State only how many lines of the records contain the string "transaction".

[Data — start]

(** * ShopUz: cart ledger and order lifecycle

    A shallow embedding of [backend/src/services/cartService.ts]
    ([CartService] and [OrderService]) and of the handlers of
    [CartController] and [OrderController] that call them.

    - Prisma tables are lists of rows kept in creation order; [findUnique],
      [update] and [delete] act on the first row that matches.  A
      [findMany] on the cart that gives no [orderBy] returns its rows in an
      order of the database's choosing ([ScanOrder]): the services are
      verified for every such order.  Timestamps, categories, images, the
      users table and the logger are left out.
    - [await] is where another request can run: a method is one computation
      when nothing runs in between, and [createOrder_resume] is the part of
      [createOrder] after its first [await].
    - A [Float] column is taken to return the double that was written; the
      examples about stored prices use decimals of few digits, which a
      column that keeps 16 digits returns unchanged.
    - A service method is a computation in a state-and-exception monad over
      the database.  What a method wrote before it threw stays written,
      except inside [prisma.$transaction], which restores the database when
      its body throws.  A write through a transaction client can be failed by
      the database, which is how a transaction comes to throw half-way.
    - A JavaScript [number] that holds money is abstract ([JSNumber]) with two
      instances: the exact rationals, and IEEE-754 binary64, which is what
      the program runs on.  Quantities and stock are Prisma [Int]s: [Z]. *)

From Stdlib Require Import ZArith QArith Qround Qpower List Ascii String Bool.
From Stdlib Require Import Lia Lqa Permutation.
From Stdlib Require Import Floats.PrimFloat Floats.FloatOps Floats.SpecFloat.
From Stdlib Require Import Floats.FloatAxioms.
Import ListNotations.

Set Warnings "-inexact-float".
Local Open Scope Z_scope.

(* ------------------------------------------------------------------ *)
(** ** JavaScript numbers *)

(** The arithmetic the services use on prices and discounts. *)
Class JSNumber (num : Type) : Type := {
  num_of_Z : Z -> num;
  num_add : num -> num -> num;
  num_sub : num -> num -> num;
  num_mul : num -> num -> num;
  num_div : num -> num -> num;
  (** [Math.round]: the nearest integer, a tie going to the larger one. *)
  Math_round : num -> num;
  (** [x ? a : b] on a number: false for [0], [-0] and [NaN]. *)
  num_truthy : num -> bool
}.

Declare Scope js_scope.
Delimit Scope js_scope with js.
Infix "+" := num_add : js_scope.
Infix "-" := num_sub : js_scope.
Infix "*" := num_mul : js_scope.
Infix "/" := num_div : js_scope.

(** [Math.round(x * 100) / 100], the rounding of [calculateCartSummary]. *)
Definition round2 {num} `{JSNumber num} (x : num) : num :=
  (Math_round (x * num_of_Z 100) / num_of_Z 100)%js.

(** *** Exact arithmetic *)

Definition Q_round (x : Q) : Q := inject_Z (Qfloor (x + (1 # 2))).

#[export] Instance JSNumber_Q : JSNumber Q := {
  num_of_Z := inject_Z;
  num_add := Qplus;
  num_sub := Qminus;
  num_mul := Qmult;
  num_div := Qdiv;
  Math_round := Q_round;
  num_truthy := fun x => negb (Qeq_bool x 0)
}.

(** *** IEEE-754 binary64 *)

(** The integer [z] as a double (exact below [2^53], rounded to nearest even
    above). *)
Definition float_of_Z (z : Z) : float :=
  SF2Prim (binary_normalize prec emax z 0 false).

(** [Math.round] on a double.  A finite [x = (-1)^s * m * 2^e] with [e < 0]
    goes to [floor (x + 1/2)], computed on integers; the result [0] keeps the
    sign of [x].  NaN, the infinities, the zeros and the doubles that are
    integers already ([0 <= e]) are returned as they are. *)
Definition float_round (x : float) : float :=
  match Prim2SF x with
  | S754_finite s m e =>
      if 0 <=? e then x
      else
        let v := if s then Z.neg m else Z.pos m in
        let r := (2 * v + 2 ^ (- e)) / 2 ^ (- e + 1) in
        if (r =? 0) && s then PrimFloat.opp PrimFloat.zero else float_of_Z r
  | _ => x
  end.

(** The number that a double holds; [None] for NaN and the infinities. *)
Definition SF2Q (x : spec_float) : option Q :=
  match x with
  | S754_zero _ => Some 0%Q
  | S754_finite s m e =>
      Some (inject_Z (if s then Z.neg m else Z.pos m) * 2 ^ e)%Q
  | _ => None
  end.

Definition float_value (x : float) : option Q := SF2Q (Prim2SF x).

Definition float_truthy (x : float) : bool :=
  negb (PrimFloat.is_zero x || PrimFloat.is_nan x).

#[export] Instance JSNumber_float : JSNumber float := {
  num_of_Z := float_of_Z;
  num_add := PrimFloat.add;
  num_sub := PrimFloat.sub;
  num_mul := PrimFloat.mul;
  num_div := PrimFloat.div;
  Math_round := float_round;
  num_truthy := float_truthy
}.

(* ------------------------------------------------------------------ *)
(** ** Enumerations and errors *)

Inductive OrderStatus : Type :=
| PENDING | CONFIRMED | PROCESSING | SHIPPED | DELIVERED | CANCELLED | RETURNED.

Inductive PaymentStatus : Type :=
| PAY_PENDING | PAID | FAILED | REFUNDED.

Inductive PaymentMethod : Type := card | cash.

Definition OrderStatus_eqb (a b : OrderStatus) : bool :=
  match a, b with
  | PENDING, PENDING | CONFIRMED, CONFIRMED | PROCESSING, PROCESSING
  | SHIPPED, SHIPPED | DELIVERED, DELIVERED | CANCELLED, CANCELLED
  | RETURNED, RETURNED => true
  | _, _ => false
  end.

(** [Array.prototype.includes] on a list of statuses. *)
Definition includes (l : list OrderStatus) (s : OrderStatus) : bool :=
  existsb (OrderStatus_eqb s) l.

[Data — finish]
[Data — start]

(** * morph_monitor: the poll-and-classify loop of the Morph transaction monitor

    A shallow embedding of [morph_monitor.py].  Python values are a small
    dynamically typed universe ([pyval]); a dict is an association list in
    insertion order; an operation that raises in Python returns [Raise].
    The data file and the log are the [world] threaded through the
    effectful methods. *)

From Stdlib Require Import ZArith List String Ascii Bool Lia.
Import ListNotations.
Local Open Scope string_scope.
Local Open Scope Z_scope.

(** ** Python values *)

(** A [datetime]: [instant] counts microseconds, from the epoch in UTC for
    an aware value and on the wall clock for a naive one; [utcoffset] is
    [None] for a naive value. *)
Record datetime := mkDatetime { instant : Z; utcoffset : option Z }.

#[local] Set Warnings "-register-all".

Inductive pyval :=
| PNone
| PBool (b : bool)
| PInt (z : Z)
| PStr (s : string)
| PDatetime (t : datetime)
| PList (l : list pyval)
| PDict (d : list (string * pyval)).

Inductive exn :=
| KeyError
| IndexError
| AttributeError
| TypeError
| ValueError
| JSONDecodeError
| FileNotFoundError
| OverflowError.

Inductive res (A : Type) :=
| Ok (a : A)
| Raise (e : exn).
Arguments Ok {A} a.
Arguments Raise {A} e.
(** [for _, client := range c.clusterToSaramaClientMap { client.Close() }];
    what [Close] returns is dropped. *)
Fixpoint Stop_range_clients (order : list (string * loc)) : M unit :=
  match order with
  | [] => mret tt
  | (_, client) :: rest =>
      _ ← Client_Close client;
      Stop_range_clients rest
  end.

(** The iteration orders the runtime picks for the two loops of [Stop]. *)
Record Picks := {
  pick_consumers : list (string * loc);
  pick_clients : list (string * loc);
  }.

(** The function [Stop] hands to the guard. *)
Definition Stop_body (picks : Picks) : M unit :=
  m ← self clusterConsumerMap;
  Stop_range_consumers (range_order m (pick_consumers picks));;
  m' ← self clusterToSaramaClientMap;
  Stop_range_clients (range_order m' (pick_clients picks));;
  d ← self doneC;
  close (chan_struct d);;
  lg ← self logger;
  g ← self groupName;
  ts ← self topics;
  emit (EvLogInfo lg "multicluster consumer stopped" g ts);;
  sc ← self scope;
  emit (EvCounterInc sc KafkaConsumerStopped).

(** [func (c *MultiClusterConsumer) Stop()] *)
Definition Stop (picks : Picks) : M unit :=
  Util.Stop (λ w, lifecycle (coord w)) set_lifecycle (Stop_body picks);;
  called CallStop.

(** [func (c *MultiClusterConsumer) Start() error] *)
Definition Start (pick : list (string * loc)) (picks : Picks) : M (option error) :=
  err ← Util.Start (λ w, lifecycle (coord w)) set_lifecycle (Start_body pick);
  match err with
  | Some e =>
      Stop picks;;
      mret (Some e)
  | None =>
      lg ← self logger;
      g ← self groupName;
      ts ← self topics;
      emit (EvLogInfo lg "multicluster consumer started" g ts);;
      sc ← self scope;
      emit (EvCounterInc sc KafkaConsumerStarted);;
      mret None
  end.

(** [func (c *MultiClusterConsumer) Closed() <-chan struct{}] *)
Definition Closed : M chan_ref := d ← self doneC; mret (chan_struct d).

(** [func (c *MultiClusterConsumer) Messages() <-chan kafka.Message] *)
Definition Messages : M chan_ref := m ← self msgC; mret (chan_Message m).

[Data — finish]

Answer space: 4